From the listing, collect all lines containing the word "pose".

....................

(** * NPC chat pipeline ([npc_chat.py]): a shallow embedding and its properties

    The Python module keeps, for every player, a mood and a window of the
    last messages, sorts a batch of messages by timestamp and answers each
    one.  This file embeds the functions of the module as Rocq functions and
    proves the properties of the design document about them.

    Modelling conventions.
    - A Python [str] is a [string]; its characters are the code points
      below 256, on which [str.lower] and [str.strip] are given exactly as
      Python defines them.
    - Moods are the strings ["neutral"], ["friendly"] and ["angry"], as in
      the source; [update_mood] and [rule_based_reply] accept any string.
    - [player_states] is a finite map from player identifiers to
      [PlayerState] records.
    - [datetime.fromisoformat] and the chat-completion client are library
      code: they are parameters of the functions that call them.
    - The file system is part of the world a run works in: it decides
      whether the directory of the log file can be made and the file
      opened; paths are POSIX paths. *)

From Stdlib Require Import ZArith NArith Bool Ascii String List Lia Sorted.
From stdpp Require Import gmap strings list fin_maps.

Import ListNotations.
Local Open Scope string_scope.
Local Open Scope list_scope.

(** ** Python string primitives *)

Module PyStr.

(** [str.lower] on one code point below 256: the letters [A]-[Z] and the
    capital letters of the upper half (U+00C0 to U+00DE, the multiplication
    sign U+00D7 apart) move 32 places up. *)
Definition lower_char (c : ascii) : ascii :=
  let n := N_of_ascii c in
  if ((65 <=? n) && (n <=? 90))%N
     || ((192 <=? n) && (n <=? 222) && negb (n =? 215))%N
  then ascii_of_N (n + 32)
  else c.

(** [s.lower()] *)
Fixpoint lower (s : string) : string :=
  match s with
  | EmptyString => EmptyString
  | String c s' => String (lower_char c) (lower s')
  end.

(** [sub in s] *)
Fixpoint contains (sub s : string) : bool :=
  if String.prefix sub s then true
  else match s with
       | EmptyString => false
       | String _ s' => contains sub s'
       end.

(** [s.endswith(suf)] *)
Fixpoint endswith (s suf : string) : bool :=
  if String.eqb s suf then true
  else match s with
       | EmptyString => false
       | String _ s' => endswith s' suf
       end.

(** [any(w in s for w in words)] *)
Definition any_in (words : list string) (s : string) : bool :=
  existsb (fun w => contains w s) words.

(** [str.isspace] on one code point below 256. *)
Definition is_space (c : ascii) : bool :=
  let n := N_of_ascii c in
  (((9 <=? n) && (n <=? 13)) || ((28 <=? n) && (n <=? 32))
   || (n =? 133) || (n =? 160))%N.

Fixpoint lstrip (s : string) : string :=
  match s with
  | EmptyString => EmptyString
  | String c s' => if is_space c then lstrip s' else s
  end.

Fixpoint rstrip (s : string) : string :=
  match s with
  | EmptyString => EmptyString
  | String c s' =>
      match rstrip s' with
      | EmptyString => if is_space c then EmptyString else String c EmptyString
      | r => String c r
      end
  end.
Lemma py_int_header (n : Z) :
  0 <= n -> py_int (32 :: int_repr n ++ [13; 10]) = Some n.
Proof.
  intros Hn. unfold py_int, ascii_copy.
  replace (forallb (fun c => c <? 128) (32 :: int_repr n ++ [13; 10])) with true.
  - apply PyLong_FromString_header. exact Hn.
  - symmetry. apply forallb_forall. intros c Hin.
    cbn [In] in Hin. rewrite in_app_iff in Hin. cbn [In] in Hin.
    pose proof (int_repr_printable n) as Hp. rewrite Forall_forall in Hp.
    apply Z.ltb_lt.
    destruct Hin as [<- | [Hin | [<- | [<- | []]]]]; try lia.
    specialize (Hp _ Hin). unfold printable in Hp. lia.
Qed.

(** A frame on the input is read whole, and its body goes to [json_loads]. *)
Lemma read_frame_frame (body rest : pystr) :
  read_frame (frame_text body ++ rest)
  = match json_loads body with
    | Ok message => Message message rest
    | Raise e => ReadFails (Fatal e) rest
    | Unmodelled => ReadFails NoModel rest
    | OutOfFuel => ReadFails NoFuel rest
    end.
Proof.
  unfold read_frame, frame_text.
  set (header := lit "Content-Length: " ++ int_repr (len body) ++ [13]).
  assert (Hline : readline ((lit "Content-Length: " ++ int_repr (len body)
                              ++ [13; 10; 13; 10] ++ body) ++ rest)
                  = (header ++ [10], 13 :: 10 :: body ++ rest)).
  { replace ((lit "Content-Length: " ++ int_repr (len body)
               ++ [13; 10; 13; 10] ++ body) ++ rest)
      with (header ++ 10 :: 13 :: 10 :: body ++ rest)
      by (subst header; rewrite <- !app_assoc; reflexivity).
    apply readline_line. subst header. rewrite !in_app_iff.
    intros [H | [H | H]].
    - revert H. eval_lits. cbn [In]. lia.
    - revert H. apply printable_no_newline, int_repr_printable.
    - cbn [In] in H. lia. }
  rewrite Hline. subst header.
  assert (Hshape : (lit "Content-Length: " ++ int_repr (len body) ++ [13]) ++ [10]
                   = lit "Content-Length:" ++ 32 :: int_repr (len body) ++ [13; 10]).
  { rewrite <- !app_assoc. reflexivity. }
  rewrite Hshape.
  replace (len (lit "Content-Length:" ++ 32 :: int_repr (len body) ++ [13; 10]) =? 0)
    with false by (unfold len; rewrite length_app; cbn [List.length]; cmp_false).
  rewrite startswith_app. cbn [negb].
  change 15%nat with (List.length (lit "Content-Length:")).
  rewrite skipn_prefix, py_int_header by (unfold len; lia).
  change (readline (13 :: 10 :: body ++ rest)) with ([13; 10], body ++ rest).
  cbv beta iota. rewrite read_body. reflexivity.
Qed.

(** ** One iteration *)

Lemma write_open (data : list byte) (w : world) :
  peer_reads w <> Some O ->
  write data w = (Continue, replied w (stdin w) data).
Proof.
  unfold write, replied. destruct (peer_reads w) as [[| k] |]; intros H;
    [congruence | reflexivity | reflexivity].
Qed.

Lemma send_truthy (response : json) (w : world) :
  truthy response = true ->
  send response w = write (frame_text (json_dumps response)) w.
Proof.
  intros Ht. unfold send. rewrite Ht.
  rewrite utf8_encode_ascii by apply frame_text_ascii. reflexivity.
Qed.

Lemma step_message (w : world) (message : json) (rest : pystr) :
  read_frame (stdin w) = Message message rest ->
  step w = match dispatch message with
           | DoRaise e => (Fatal e, set_stdin w rest)
           | DoContinue => (Continue, set_stdin w rest)
           | DoBreak => (Break, set_stdin w rest)
           | Respond response => send response (set_stdin w rest)
           end.
Proof. intros H. unfold step. rewrite H. reflexivity. Qed.

Lemma recognized_false (method : json) :
  recognized method = false ->
  eq_str method (lit "build/initialize") = false /\
  eq_str method (lit "build/initialized") = false /\
  eq_str method (lit "build/shutdown") = false /\
  eq_str method (lit "build/exit") = false /\
  eq_str method (lit "buildTarget/sources") = false.
Proof.
  unfold recognized. intros H.
  repeat (apply orb_false_iff in H; destruct H as [H ?]). repeat split; assumption.
Qed.

(** ** The loop ends *)

(** What [read_frame] leaves is shorter than what it was given, and it
    never runs out of budget. *)
Lemma read_frame_consumes (input : pystr) :
  match read_frame input with
  | EndOfInput => True
  | Message _ rest => (List.length rest < List.length input)%nat
  | ReadFails st rest => st <> NoFuel /\ st <> Continue
  end.
Proof.
  unfold read_frame.
  pose proof (readline_length input) as Hline.
  destruct (readline input) as [line in1]. cbn [fst snd] in Hline.
  destruct (len line =? 0) eqn:Hlen; [exact I |].
  assert (Hpos : (0 < List.length line)%nat).
  { destruct line; [discriminate | cbn; lia]. }
  destruct (negb (startswith line (lit "Content-Length:"))); [split; discriminate |].
  destruct (py_int (skipn 15 line)) as [length |]; [| split; discriminate].
  pose proof (readline_length in1) as Hline2.
  destruct (readline in1) as [blank in2]. cbn [fst snd] in Hline2.
  destruct (read length in2) as [[body in3] |] eqn:Hbody; [| split; discriminate].
  pose proof (read_length length in2 body in3 Hbody) as Hread.
  pose proof (json_loads_answers body) as Hloads.
  destruct (json_loads body); try (split; discriminate); [lia | contradiction].
Qed.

....................

_Response area_
    pose proof (int_repr_printable n) as Hp. rewrite Forall_forall in Hp.
  pose proof (readline_length input) as Hline.
  pose proof (readline_length in1) as Hline2.
  pose proof (read_length length in2 body in3 Hbody) as Hread.
  pose proof (json_loads_answers body) as Hloads.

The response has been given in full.